■ PROBLEM
Find the line with "(e + 5) text)" in the records below. Copy it and every line after it, up to and including the line with "match cJSON_Parse meta_str with".

Collected data entries:

(** Adding and removing other jobs: no calls, the table is kept, and so are
    the nodes of other names and ids, and no id but the new one comes in. *)
Lemma add_step now rnd fs s job id name : store_ok s -> leaves_alone id name s (OpAdd now rnd job) ->
  exists fs' s', store_step (OpAdd now rnd job) fs s = Some (fs', s', []) /\ store_ok s' /\
    (forall n, n ∈ cs_jobs s -> cj_name (jn_job n) = name -> n ∈ cs_jobs s') /\
    (Some id ∉ (node_id <$> cs_jobs s) -> Some id ∉ (node_id <$> cs_jobs s')).
Proof.
  intros Hok (Hne & Hnew & Hname). cbn [store_step].
  assert (let r := insert_job utc_offset now rnd fs s job in store_ok (snd (fst r)) /\ (forall n, n ∈ cs_jobs s -> n ∈ cs_jobs (snd (fst r))) /\
    (Some id ∉ (node_id <$> cs_jobs s) -> Some id ∉ (node_id <$> cs_jobs (snd (fst r))))) as Hins.
  { unfold insert_job. cbn zeta. destruct (cron_schedule_next_run _ _ now) as [[] next]; cbn [fst snd]; [by auto| |];
      (split; [by eapply store_ok_push|]; cbn [push_job cs_jobs]; split; [by right|]; intros Hid; rewrite fmap_cons; apply not_elem_of_cons; split; [|done];
       intros [= E]; by apply Hne). }
  unfold cron_service_add_job. destruct (cj_name job) as [nm|].
  2:{ destruct (insert_job _ _ _ _ _ _) as [[fs' s'] res]. cbn [fst snd] in *. exists fs', s'. naive_solver. }
  destruct (List.find (has_name nm) (cs_jobs s)) as [m|] eqn:Ef.
  2:{ destruct (insert_job _ _ _ _ _ _) as [[fs' s'] res]. cbn [fst snd] in *. exists fs', s'. naive_solver. }
  pose proof (update_job_id now (jn_job m) job) as Hid. destruct (update_job utc_offset now (jn_job m) job) as [job' ty]. cbn [fst] in Hid.
  pose proof (replace_first_found (has_name nm) (fun old => mkJob (cj_id old) (cj_name job')
    (cj_payload_message job') (cj_channel job') (cj_to job') (cj_deliver job') (cj_next_run job') (cj_schedule job') (cj_retry_count job')
    (cj_max_retries job') (cj_last_status job')) _ _ Ef) as Hm.
  cbv beta in Hm. rewrite <-Hid in Hm. destruct job' as [d1 d2 d3 d4 d5 d6 d7 d8 d9 d10 d11]. cbn [cj_id cj_name cj_payload_message cj_channel cj_to cj_deliver cj_next_run cj_schedule cj_retry_count cj_max_retries cj_last_status] in Hm.
  set (job' := mkJob d1 d2 d3 d4 d5 d6 d7 d8 d9 d10 d11) in *.
  set (jobs' := replace_first (has_name nm) (fun _ => job') (cs_jobs s)) in *.
  assert (store_ok (with_jobs s jobs') /\ (forall n, n ∈ cs_jobs s -> cj_name (jn_job n) = name -> n ∈ jobs') /\
    (Some id ∉ (node_id <$> cs_jobs s) -> Some id ∉ (node_id <$> jobs'))) as Hrep.
  { destruct Hok as [[H1 H2 H3] H4]. assert (node_id <$> jobs' = node_id <$> cs_jobs s) as Ei by (rewrite Hm; by apply replace_first_proj).
    assert (jn_addr <$> jobs' = jn_addr <$> cs_jobs s) as Ea by (rewrite Hm; by apply replace_first_proj).
    split_and!; [split; [split|]; cbn [with_jobs cs_jobs cs_next_addr]| |by rewrite Ei].
    - by rewrite Ea.
    - by rewrite Ei.
    - by eapply (Forall_proj node_id is_Some).
    - by eapply (Forall_proj jn_addr (fun a => a < cs_next_addr s)).
    - intros n Hn E. apply replace_first_other; [done|]. unfold has_name. destruct (cj_name (jn_job n)) as [x|]; [|done].
      unfold str_eq. apply bool_decide_false. intros ->. by apply Hname. }
  destruct ty; cbn [fst snd]; eexists _, _; (split; [done|]); exact Hrep.
Qed.

Lemma remove_step fs s i id name : store_ok s -> leaves_alone id name s (OpRemove i) ->
  exists fs' s', store_step (OpRemove i) fs s = Some (fs', s', []) /\ store_ok s' /\
    (forall n, n ∈ cs_jobs s -> node_id n = Some id -> n ∈ cs_jobs s') /\
    (Some id ∉ (node_id <$> cs_jobs s) -> Some id ∉ (node_id <$> cs_jobs s')).
Proof.
  intros [[H1 H2 H3] H4] Hi. cbn [leaves_alone] in Hi. cbn [store_step]. unfold cron_service_remove_job.
  destruct (existsb _ _); cbn [fst]; [|by eexists _, _].
  assert (sublist (remove_first_node (has_id i) (cs_jobs s)) (cs_jobs s)) as Hsub by apply sublist_remove_first.
  eexists _, _. split; [done|]. cbn [with_jobs cs_jobs]. split_and!; [split; [split|]; cbn [with_jobs cs_jobs cs_next_addr]| |].
  - eapply sublist_NoDup; [exact H1|]. by apply fmap_sublist.
  - eapply sublist_NoDup; [exact H2|]. by apply fmap_sublist.
  - by eapply sublist_Forall.
  - by eapply sublist_Forall.
  - intros n Hn E. apply remove_first_other; [done|]. unfold has_id. unfold node_id in E. rewrite E. unfold str_eq. apply bool_decide_false. congruence.
  - intros Hid Hin. apply Hid. eapply (elem_of_submseteq _ _ _ Hin). apply sublist_submseteq. by apply fmap_sublist.
Qed.

Lemma cron_history_absent id name ops : forall fs s, store_ok s -> Some id ∉ (node_id <$> cs_jobs s) -> undisturbed id name ops fs s ->
  exists fs' s' calls, cron_history ops fs s = Some (fs', s', calls) /\ calls_of id calls = [] /\ Some id ∉ (node_id <$> cs_jobs s').
Proof.
  induction ops as [|op ops IH]; intros fs s Hok Hid Hu; [by exists fs, s, []|]. cbn [cron_history undisturbed] in *. destruct Hu as [Hl Hu].
  assert (exists fs1 s1 c1, store_step op fs s = Some (fs1, s1, c1) /\ store_ok s1 /\ calls_of id c1 = [] /\ Some id ∉ (node_id <$> cs_jobs s1))
    as (fs1 & s1 & c1 & E & Hok1 & Hc1 & Hid1).
  { destruct op as [now|now rnd job|i].
    - destruct (cron_round_spec now fs s (proj1 Hok)) as (fs1 & E). eexists _, _, _. split; [exact E|].
      split_and!; [by apply store_ok_process|by apply calls_of_absent|by apply process_absent].
    - destruct (add_step now rnd fs s job id name Hok Hl) as (fs1 & s1 & E & H1 & _ & H2). exists fs1, s1, []. split_and!; [done..|by apply H2].
    - destruct (remove_step fs s i id name Hok Hl) as (fs1 & s1 & E & H1 & _ & H2). exists fs1, s1, []. split_and!; [done..|by apply H2]. }
  rewrite E in *. destruct (IH fs1 s1 Hok1 Hid1 Hu) as (fs2 & s2 & c2 & -> & Hc2 & Hs2).
  eexists _, _, _. split; [done|]. split; [|done]. unfold calls_of in *. by rewrite List.filter_app, Hc1, Hc2.
Qed.

(** A one-time job is called back once: whatever jobs are added and removed
    besides, it is called back in the first round of the worker in which it is
    due, with what it held, and then is gone; until then it stays in the
    table. *)
Theorem cron_one_time_once id n ops : forall fs s, store_ok s -> n ∈ cs_jobs s -> node_id n = Some id -> one_time (jn_job n) ->
  undisturbed id (cj_name (jn_job n)) ops fs s ->
  exists fs' s' calls, cron_history ops fs s = Some (fs', s', calls) /\
    if existsb (fun now => due now (jn_job n)) (round_times ops)
    then calls_of id calls = [copy_job (jn_job n)] /\ Some id ∉ (node_id <$> cs_jobs s')
    else calls_of id calls = [] /\ n ∈ cs_jobs s'.
Proof.
  induction ops as [|op ops IH]; intros fs s Hok Hn Hid Hone Hu; [by exists fs, s, []|]. cbn [cron_history undisturbed] in *. destruct Hu as [Hl Hu].
  destruct op as [now|now rnd job|i].
  - change (round_times (OpRound now :: ops)) with (now :: round_times ops). cbn [existsb]. cbn [store_step] in *.
    destruct (cron_round_spec now fs s (proj1 Hok)) as (fs1 & E). rewrite E in *.
    pose proof (process_one_time id now _ n (proj1 Hok) Hn Hid Hone) as Hp. pose proof (store_ok_process now _ Hok) as Hok'.
    pose proof (calls_of_present id now _ n (proj1 Hok) Hn Hid) as Hc. destruct (due now (jn_job n)); cbn [orb].
    + destruct (cron_history_absent id _ ops fs1 _ Hok' Hp Hu) as (fs2 & s2 & c2 & -> & Hc2 & Hs2).
      eexists _, _, _. split; [done|]. split; [|done]. unfold calls_of in *. by rewrite List.filter_app, Hc, Hc2.
    + destruct (IH fs1 _ Hok' Hp Hid Hone Hu) as (fs2 & s2 & c2 & -> & H).
      eexists _, _, _. split; [done|]. unfold calls_of in *. rewrite List.filter_app, Hc. done.
  - change (round_times (OpAdd now rnd job :: ops)) with (round_times ops).
    destruct (add_step now rnd fs s job id _ Hok Hl) as (fs1 & s1 & E & H1 & H2 & _). rewrite E in *.
    destruct (IH fs1 s1 H1 (H2 n Hn eq_refl) Hid Hone Hu) as (fs2 & s2 & c2 & -> & H). by eexists _, _, _.
  - change (round_times (OpRemove i :: ops)) with (round_times ops).
    destruct (remove_step fs s i id _ Hok Hl) as (fs1 & s1 & E & H1 & H2 & _). rewrite E in *.
    destruct (IH fs1 s1 H1 (H2 n Hn Hid) Hid Hone Hu) as (fs2 & s2 & c2 & -> & H). by eexists _, _, _.
Qed.
End Rounds.
(** What the loader asks of the operating system besides files: directory
    entries (name, and whether it is a directory), environment variables, and
    whether a path can be executed. *)
Record SkillsEnv := mkSkillsEnv {
  se_readdir : cstr -> option (list (cstr * bool));
  se_getenv : cstr -> option cstr;
  se_executable : cstr -> bool;
}.

Record SkillsLoader := mkLoader { sl_workspace : cstr; sl_builtin_skills_dir : option cstr }.

Definition skills_loader_create_with_builtin (workspace : cstr) (builtin_skills_dir : option cstr) : SkillsLoader :=
  mkLoader workspace builtin_skills_dir.
Definition skills_loader_create (workspace : cstr) : SkillsLoader := skills_loader_create_with_builtin workspace None.

(** ** The front matter *)

(** The lines of a text; a final newline opens no further line. *)
Fixpoint lines_from (cur : cstr) (s : cstr) : list cstr :=
  match s with
  | [] => if cur is [] then [] else [rev cur]
  | c :: s' => if bool_decide (c = ch_nl) then rev cur :: lines_from [] s' else lines_from (c :: cur) s'
  end.
Definition text_lines (s : cstr) : list cstr := lines_from [] s.

(** The text between the two fences, and what follows. *)
Definition fence : cstr := $"---" ++ [ch_nl].
Definition end_fence : cstr := ch_nl :: $"---" ++ [ch_nl].
Definition frontmatter (content : cstr) : option (cstr * cstr) :=
  if starts_with fence content then
    let text := drop 4 content in
    match strstr text end_fence with
    | Some e => Some (take e text, drop (e + 5) text)
    | None => None
    end
  else None.

Definition is_blank (c : ascii) : bool := bool_decide (c = " "%char) || bool_decide (c = ch_tab).

Definition quoted_by (q : ascii) (v : cstr) : bool :=
  Nat.leb 2 (length v) && bool_decide (head v = Some q) && bool_decide (last v = Some q).

(** The value without its quotes. *)
Definition unquote (v : cstr) : cstr :=
  if quoted_by ch_quote v || quoted_by "'"%char v then take (length v - 2) (drop 1 v) else v.

Fixpoint find_value (key : cstr) (lines : list cstr) : option cstr :=
  match lines with
  | [] => None
  | l :: r =>
      if starts_with (key ++ $":") l then Some (unquote (drop_while is_blank (drop (length key + 1) l)))
      else find_value key r
  end.

Definition get_frontmatter_value (content key : cstr) : option cstr :=
  match frontmatter content with Some (fm, _) => find_value key (text_lines fm) | None => None end.

Definition get_skill_meta (content : cstr) : option json :=
  match get_frontmatter_value content $"metadata" with
  | None => Some (JObj [])
  | Some meta_str =>
      match cJSON_Parse meta_str with
      | None => Some (JObj [])
      | Some j =>
          match get_object_item (Some j) $"Primagen" with
          | Some p => cJSON_Duplicate p
          | None => match get_object_item (Some j) $"openclaw" with
                    | Some o => cJSON_Duplicate o
                    | None => Some (JObj [])
                    end
          end
      end
  end.

Section Loader.
Context (env : SkillsEnv) (fs : Fs).

(** ** Requirements *)

Definition is_colon (c : ascii) : bool := bool_decide (c = ":"%char).

Definition command_exists (cmd : cstr) : bool :=
  match se_getenv env $"PATH" with
  | None => false
  | Some path => existsb (fun token => se_executable env (truncate_to 1024 (token ++ $"/" ++ cmd))) (strtok is_colon path)
  end.

(** The first string of an array that does not satisfy [ok]. *)
Definition first_missing (ok : cstr -> bool) (arr : option json) : option cstr :=
  match is_array arr with
  | Some items => List.find (fun s => negb (ok s)) (omap (fun j => is_string (Some j)) items)
  | None => None
  end.

(** Whether the requirements are met, and the reason when they are not. *)
Definition check_requirements (meta : option json) : bool * option cstr :=
  match get_object_item meta $"requires" with
  | None => (true, None)
  | Some requires =>
      match first_missing command_exists (get_object_item (Some requires) $"bins") with
      | Some bin => (false, Some (truncate_to 256 ($"Missing CLI: " ++ bin)))
      | None =>
          match first_missing (fun e => match se_getenv env e with Some _ => true | None => false end)
                  (get_object_item (Some requires) $"env") with
          | Some e => (false, Some (truncate_to 256 ($"Missing ENV: " ++ e)))
          | None => (true, None)
          end
      end
  end.

(** ** Listing *)

Definition skill_file (base_dir name : cstr) : cstr := truncate_to 1024 (base_dir ++ $"/" ++ name ++ $"/SKILL.md").
Definition workspace_skills_dir (loader : SkillsLoader) : cstr := truncate_to 512 (sl_workspace loader ++ $"/skills").

(** [file_exists] and [read_file]; the content ends at the first NUL. *)
Definition file_exists (path : cstr) : bool := fs_exists fs path.
Definition read_file (path : cstr) : option cstr := take_while not_nul <$> fs_read fs path.

Definition skill_name_exists (arr : list cstr) (name : cstr) : bool := existsb (str_eq name) arr.

Definition string_add (arr : list cstr) (name : cstr) : list cstr := if skill_name_exists arr name then arr else arr ++ [name].

Definition add_skill_if_valid_to_array (filter_unavailable : bool) (base_dir : cstr) (arr : list cstr) (name : cstr) : list cstr :=
  let skill_path := skill_file base_dir name in
  if file_exists skill_path then
    if filter_unavailable then
      match read_file skill_path with
      | Some content => if fst (check_requirements (get_skill_meta content)) then string_add arr name else arr
      | None => arr
      end
    else string_add arr name
  else arr.

(** The entries the loops visit: directories that are not hidden. *)
Definition skill_dirs (dir : cstr) : list cstr :=
  omap (fun e => if snd e && negb (bool_decide (head (fst e) = Some "."%char)) then Some (fst e) else None)
    (default [] (se_readdir env dir)).

(** The two passes every listing makes. *)
Definition over_skills {A} (loader : SkillsLoader) (f : cstr -> A -> cstr -> A) (a : A) : A :=
  let ws := workspace_skills_dir loader in
  let a1 := fold_left (f ws) (skill_dirs ws) a in
  match sl_builtin_skills_dir loader with
  | Some dir => fold_left (f dir) (skill_dirs dir) a1
  | None => a1
  end.

Definition skills_loader_list_skills (loader : SkillsLoader) (filter_unavailable : bool) : list cstr :=
  over_skills loader (add_skill_if_valid_to_array filter_unavailable) [].
(* ===== verification/ToolContext.v ===== *)
(** [src/tools/tools_impl.c], routing part: the context a built-in tool runs
    with, its route (the conversation that answers go to), and the private
    copy made for each call. *)
From S2P Require Import Prelude CStr.

Definition TOOL_CONTEXT_MAGIC : Z := 1346849329.   (* 0x50474E31 *)

(** [ctx_services] stands for the pointers to the runtime's services, which
    the routing functions only copy. *)
Record ToolContext := mkToolContext {
  ctx_magic : Z;
  ctx_services : nat;
  ctx_current_channel : cstr;
  ctx_current_chat_id : cstr;
}.

#[export] Instance ToolContext_eq_dec : EqDecision ToolContext.
Proof. solve_decision. Defined.

Definition tool_context_new (alloc_ok : bool) (services : nat) : option ToolContext :=
  if alloc_ok then
    Some (mkToolContext TOOL_CONTEXT_MAGIC services (truncate_to 128 $"cli") (truncate_to 512 $"current"))
  else None.

Definition tool_context_set_route (ctx : ToolContext) (channel chat_id : option cstr) : ToolContext :=
  if (ctx_magic ctx =? TOOL_CONTEXT_MAGIC)%Z then
    mkToolContext (ctx_magic ctx) (ctx_services ctx)
      (match channel with Some c => truncate_to 128 c | None => [] end)
      (match chat_id with Some c => truncate_to 512 c | None => [] end)
  else ctx.

Definition tool_context_clone_with_route (alloc_ok : bool) (ctx : ToolContext) (channel chat_id : option cstr) : option ToolContext :=
  if (ctx_magic ctx =? TOOL_CONTEXT_MAGIC)%Z && alloc_ok then
    Some (tool_context_set_route
      (mkToolContext TOOL_CONTEXT_MAGIC (ctx_services ctx) (ctx_current_channel ctx) (ctx_current_chat_id ctx))
      channel chat_id)
  else None.

(** [tool_context_destroy]: whether the context is freed; the stamp is cleared
    first, so a stale pointer is not freed again. *)
Definition tool_context_destroy (ctx : ToolContext) : ToolContext * bool :=
  if (ctx_magic ctx =? TOOL_CONTEXT_MAGIC)%Z
  then (mkToolContext 0 (ctx_services ctx) (ctx_current_channel ctx) (ctx_current_chat_id ctx), true)
  else (ctx, false).

(** The private copy of a call carries the route of that call and shares
    the services; later routing of the original does not reach it, and a
    context is released once. *)
Theorem tool_context_clone_route ctx channel chat_id c :
  tool_context_clone_with_route true ctx (Some channel) (Some chat_id) = Some c ->
  ctx_current_channel c = truncate_to 128 channel /\ ctx_current_chat_id c = truncate_to 512 chat_id /\
  ctx_services c = ctx_services ctx /\
  snd (tool_context_destroy c) = true /\ snd (tool_context_destroy (fst (tool_context_destroy c))) = false.
Proof.
  unfold tool_context_clone_with_route. destruct (ctx_magic ctx =? TOOL_CONTEXT_MAGIC)%Z; [|done].
  intros [= <-]. unfold tool_context_set_route. done.
Qed.

Lemma tool_context_clone_route_witness :
  ctx_current_channel (mkToolContext TOOL_CONTEXT_MAGIC 3 $"web" $"42") = truncate_to 128 $"web" /\
  ctx_current_chat_id (mkToolContext TOOL_CONTEXT_MAGIC 3 $"web" $"42") = truncate_to 512 $"42" /\ 3 = 3 /\
  true = true /\ false = false.
Proof.
  apply (tool_context_clone_route (mkToolContext TOOL_CONTEXT_MAGIC 3 $"cli" $"current") $"web" $"42"
    (mkToolContext TOOL_CONTEXT_MAGIC 3 $"web" $"42")). by vm_compute.
Defined.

■ TASK RESPONSE
    | Some e => Some (take e text, drop (e + 5) text)
    | None => None
    end
  else None.

Definition is_blank (c : ascii) : bool := bool_decide (c = " "%char) || bool_decide (c = ch_tab).

Definition quoted_by (q : ascii) (v : cstr) : bool :=
  Nat.leb 2 (length v) && bool_decide (head v = Some q) && bool_decide (last v = Some q).

(** The value without its quotes. *)
Definition unquote (v : cstr) : cstr :=
  if quoted_by ch_quote v || quoted_by "'"%char v then take (length v - 2) (drop 1 v) else v.

Fixpoint find_value (key : cstr) (lines : list cstr) : option cstr :=
  match lines with
  | [] => None
  | l :: r =>
      if starts_with (key ++ $":") l then Some (unquote (drop_while is_blank (drop (length key + 1) l)))
      else find_value key r
  end.

Definition get_frontmatter_value (content key : cstr) : option cstr :=
  match frontmatter content with Some (fm, _) => find_value key (text_lines fm) | None => None end.

Definition get_skill_meta (content : cstr) : option json :=
  match get_frontmatter_value content $"metadata" with
  | None => Some (JObj [])
  | Some meta_str =>
      match cJSON_Parse meta_str with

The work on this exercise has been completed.